Seguí escribiendo como si nada pasara, pasé por su lado para agarrar mi botella de agua y me dijo “Hola, Fiorella” con una sonrisa pícara, por la cual estuve a punto de derretirme, sin embargo, permanecí quieta (como siempre) y le dije Hola M, se sonrío.

Carajo y dale con las sonrisas. Me siguió hasta la kitchenet y me dijo “me llamaste ayer”, dios mío la jodí, estoy segura que le dije que me gusta, se lo dije,ptm. “¿si??? y qué ¿fue??”, “¿qué? ¿no te acuerdas?”, no tarado como te explico que no me acuerdo el nombre del pata con el que amanecí.

“No me acuerdo”, admití segura de mi misma, él me miró y me dijo, “nada, solo me dijiste que te gusto, que te mueres por mi y que quieres hacerme el amor de todas las formas posibles”, dios eso sonó a mi, me pusé roja (repuesta involuntaria que tiene el cuerpo cuando te descubren) ¿qué?

Se sonrío y me dijo “nada de eso, me dijiste algo pero no se te escuchaba bien por la bulla pero no necesitas decirme nada ya sé que te gusto”. Me cayó como baldazo de agua fría y lo único que atiné a decir fue: si me gustas, bye.

Si se preguntan por qué el video de Britney Spears en How I met your mother, bueno es para que entiendan un poco como me comporto cada vez que M me habla, ahi esta, igual que Abby. (Lo sé, super loser de mi parte)





Recaída

13 04 2008

Dime qué se necesita para olvidarte, cuál es la receta, el remedio a este dolor, a estos sueños que no me dejan partir hacia otra dirección.

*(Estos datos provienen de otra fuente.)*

(* ===== verification/VizHealth.v ===== *)
(** * The health checker

    [cloud_connector/vizhealth/checker.go]: a goroutine keeps a stream of health
    checks to the query broker open, a second one receives the responses, and a
    watchdog clears the last response when none have come in.  The bridge asks for the
    status when it makes a heartbeat. *)

From S2P Require Import Prelude GoLib Uuid Messages QueryMessages BridgeMessages Bridge.

(** The goroutine that opens streams: at the top of its loop, with a stream open,
    between two attempts, or ended. *)
Inductive run_phase : Type := AtTop | StreamOpen | RunEnded.

(** [receiving] counts the goroutines that receive from a stream; [failCount],
    [hcCount] and [lastHCCount] are the variables of [run]. *)
Record Checker := mkChecker {
  latestHCResp : option debugpb.HealthCheckResponse;
  latestHCRespTime : Z;
  hc_quit : bool;
  failCount : Z;
  hcCount : Z;
  lastHCCount : Z;
  run_at : run_phase;
  receiving : nat
}.

Definition NewChecker : Checker := mkChecker None (- unixToInternal * nanos) false 0 0 (-1) AtTop 0.

Definition updateHCResp (resp : option debugpb.HealthCheckResponse) (now : Z) (c : Checker) : Checker :=
  mkChecker resp now (hc_quit c) (failCount c) (hcCount c) (lastHCCount c) (run_at c) (receiving c).

Definition set_failCount (n : Z) (c : Checker) : Checker :=
  mkChecker (latestHCResp c) (latestHCRespTime c) (hc_quit c) n (hcCount c) (lastHCCount c) (run_at c) (receiving c).
Definition set_phase (p : run_phase) (r : nat) (c : Checker) : Checker :=
  mkChecker (latestHCResp c) (latestHCRespTime c) (hc_quit c) (failCount c) (hcCount c) (lastHCCount c) p r.
Definition set_counts (n last : Z) (c : Checker) : Checker :=
  mkChecker (latestHCResp c) (latestHCRespTime c) (hc_quit c) (failCount c) n last (run_at c) (receiving c).

Definition handleFailure (now : Z) (c : Checker) : Checker :=
  let c := set_failCount (failCount c + 1) c in
  if (1 <? failCount c)%Z then updateHCResp None now c else c.

(** The steps of the goroutines, with the time. *)
Inductive hc_event : Type :=
| TryConnect (ok : bool)                                   (* the top of the loop *)
| Recv (hc : option debugpb.HealthCheckResponse)           (* [None] for an error or a nil response *)
| StreamDone                                               (* the context of the stream is done *)
| WatchdogTick
| QuitRun.

(** The step, if it can happen. *)
Definition run (e : hc_event) (now : Z) (c : Checker) : option Checker :=
  match e, run_at c with
  | TryConnect ok, AtTop =>
    if hc_quit c then None
    else
      let c := set_failCount (failCount c + 1) c in
      if (ok : bool) then Some (set_phase StreamOpen (S (receiving c)) (set_failCount 0 c))
      else Some (handleFailure now c)
  | Recv hc, _ =>
    match receiving c with
    | O => None
    | S n =>
      match hc with
      | None => Some (handleFailure now (set_phase (run_at c) n c))
      | Some hc => Some (updateHCResp (Some hc) now (set_counts (hcCount c + 1) (lastHCCount c) c))
      end
    end
  | StreamDone, StreamOpen => Some (handleFailure now (set_phase AtTop (receiving c) c))
  | WatchdogTick, _ =>
    if hc_quit c then None
    else
      let current := hcCount c in
      let c' := if (lastHCCount c =? current)%Z then updateHCResp None now c else c in
      Some (set_counts current current c')
  | QuitRun, (AtTop | StreamOpen) => if hc_quit c then Some (set_phase RunEnded (receiving c) c) else None
  | _, _ => None
  end.

(** [Stop] closes [quitCh] and, once [run] has ended, clears the response. *)
Definition close_quit (c : Checker) : Checker :=
  mkChecker (latestHCResp c) (latestHCRespTime c) true (failCount c) (hcCount c) (lastHCCount c) (run_at c) (receiving c).
Definition Stop_checker (now : Z) (c : Checker) : Checker := updateHCResp None now c.

Definition checker_GetStatus : M Checker (Z * option error) :=
  c ← get_state;
  let checkTime := latestHCRespTime c in
  match latestHCResp c with
  | None => mret (checkTime, Some (ErrMsg "missing vizier healthcheck response"))
  | Some resp =>
    st ← deref (debugpb.hc_Status resp);
    if (vizierpb.Code st =? 0)%Z then mret (checkTime, None)
    else mret (checkTime, Some (ErrMsg ("vizier healthcheck is failing: " +:+ vizierpb.StatusMessage st)))
  end.

#[export] Instance checker_health : VizierHealthChecker Checker := {| vzh_GetStatus := checker_GetStatus |}.

Fixpoint run_events (es : list (hc_event * Z)) (c : Checker) : option Checker :=
  match es with
  | [] => Some c
  | (e, now) :: es => match run e now c with Some c' => run_events es c' | None => None end
  end.

(** ** The response is cleared by one failure *)

(** [failCount] is never negative. *)
Definition hc_inv (c : Checker) : Prop := (0 <= failCount c)%Z.

Lemma handleFailure_inv now c : hc_inv c → hc_inv (handleFailure now c).
Proof. unfold hc_inv, handleFailure. cbn. intros H. destruct (_ <? _)%Z; cbn; lia. Qed.

Lemma run_inv e now c c' : hc_inv c → run e now c = Some c' → hc_inv c'.
Proof.
  unfold hc_inv. intros H E. destruct e as [ok|hc| | |], (run_at c); cbn in E; repeat case_match; simplify_eq; cbn; try lia;
    try (apply handleFailure_inv; unfold hc_inv; cbn; lia); done.
Qed.

(** One failure is enough to clear the last response: a failed attempt to connect, or
    one broken stream, which is counted by the goroutine that receives and by the one
    that waits for the end of the stream, in whichever order they see it. *)
Theorem one_failure_clears c now now' :
  hc_inv c →
  (run_at c = AtTop → hc_quit c = false → ∃ c', run (TryConnect false) now c = Some c' ∧ latestHCResp c' = None) ∧
  (run_at c = StreamOpen → receiving c ≠ 0%nat →
    (∃ c', run_events [(Recv None, now); (StreamDone, now')] c = Some c' ∧ latestHCResp c' = None) ∧
    (∃ c', run_events [(StreamDone, now); (Recv None, now')] c = Some c' ∧ latestHCResp c' = None)).
Proof.
  unfold hc_inv. intros H. split.
  - intros Ht Hq. unfold run. rewrite Ht, Hq. eexists. split; [done|]. unfold handleFailure. cbn [failCount set_failCount].
    rewrite (proj2 (Z.ltb_lt _ _)) by lia. done.
  - destruct c as [l t q f h lh ra rc]. cbn in *. intros -> Hr. destruct rc as [|rc]; [done|]. unfold handleFailure. cbn.
    split; destruct (1 <? f + 1)%Z; cbn; eexists; (split; [reflexivity|]); unfold handleFailure; cbn;
      rewrite (proj2 (Z.ltb_lt _ _)) by lia; done.
Qed.

(** While responses come in, the watchdog keeps the last one. *)
Lemma watchdog_keeps c now hc now' :
  hc_quit c = false → receiving c ≠ 0%nat → (lastHCCount c <= hcCount c)%Z →
  ∃ c', run_events [(Recv (Some hc), now); (WatchdogTick, now')] c = Some c' ∧ latestHCResp c' = Some hc ∧ latestHCRespTime c' = now.
Proof.
  destruct c as [l t q f h lh ra rc]. cbn in *. intros -> Hr Hl. destruct rc as [|rc]; [done|]. destruct ra; cbn;
    rewrite (proj2 (Z.eqb_neq _ _)) by lia; by eexists.
Qed.

Lemma one_failure_clears_witness :
  ∃ c', run (TryConnect false) 5 (updateHCResp (Some (debugpb.mkHealthCheckResponse (Some (vizierpb.mkStatus 0 "" [])))) 4 NewChecker) = Some c' ∧
    latestHCResp c' = None.
Proof.
  destruct (one_failure_clears (updateHCResp (Some (debugpb.mkHealthCheckResponse (Some (vizierpb.mkStatus 0 "" [])))) 4 NewChecker) 5 6) as [H _].
  - unfold hc_inv. cbn. lia.
  - apply H; reflexivity.
Defined.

Traté más de una vez ahogar en alcohol cada beso, cada abrazo, cada “te quiero”, cada sueño, no puedo encontrar la manera de deshacerme de ti. Por qué diablos no te largas de mi mente, borras tu maldito recuerdo, dejas esa cara de niño bueno, dejas de decirme que soy totalmente imperfecta, que debería de cambiar para merecer el cariño de un mortal.

Me dijiste que si dejaba de tomar y de fumar, que si dejaba mi manera de andar tan especial, que si me lo proponía podíamos volver, perdonarnos, construir de nuevo ese edificio que cayó hace más de seis meses. Dime cómo quieres que hagamos algo que supuestamente quedó en el pasado, déjame en paz, déjame en el olvido como a las demás.

Me das soluciones a algoritmos que no tienen solución. Crees que soy demente por decirte que no va a funcionar. Lo siento, perdóname pero decidí que mi cama se queda vacía, que tu lado se ha borrado y que contigo he terminado.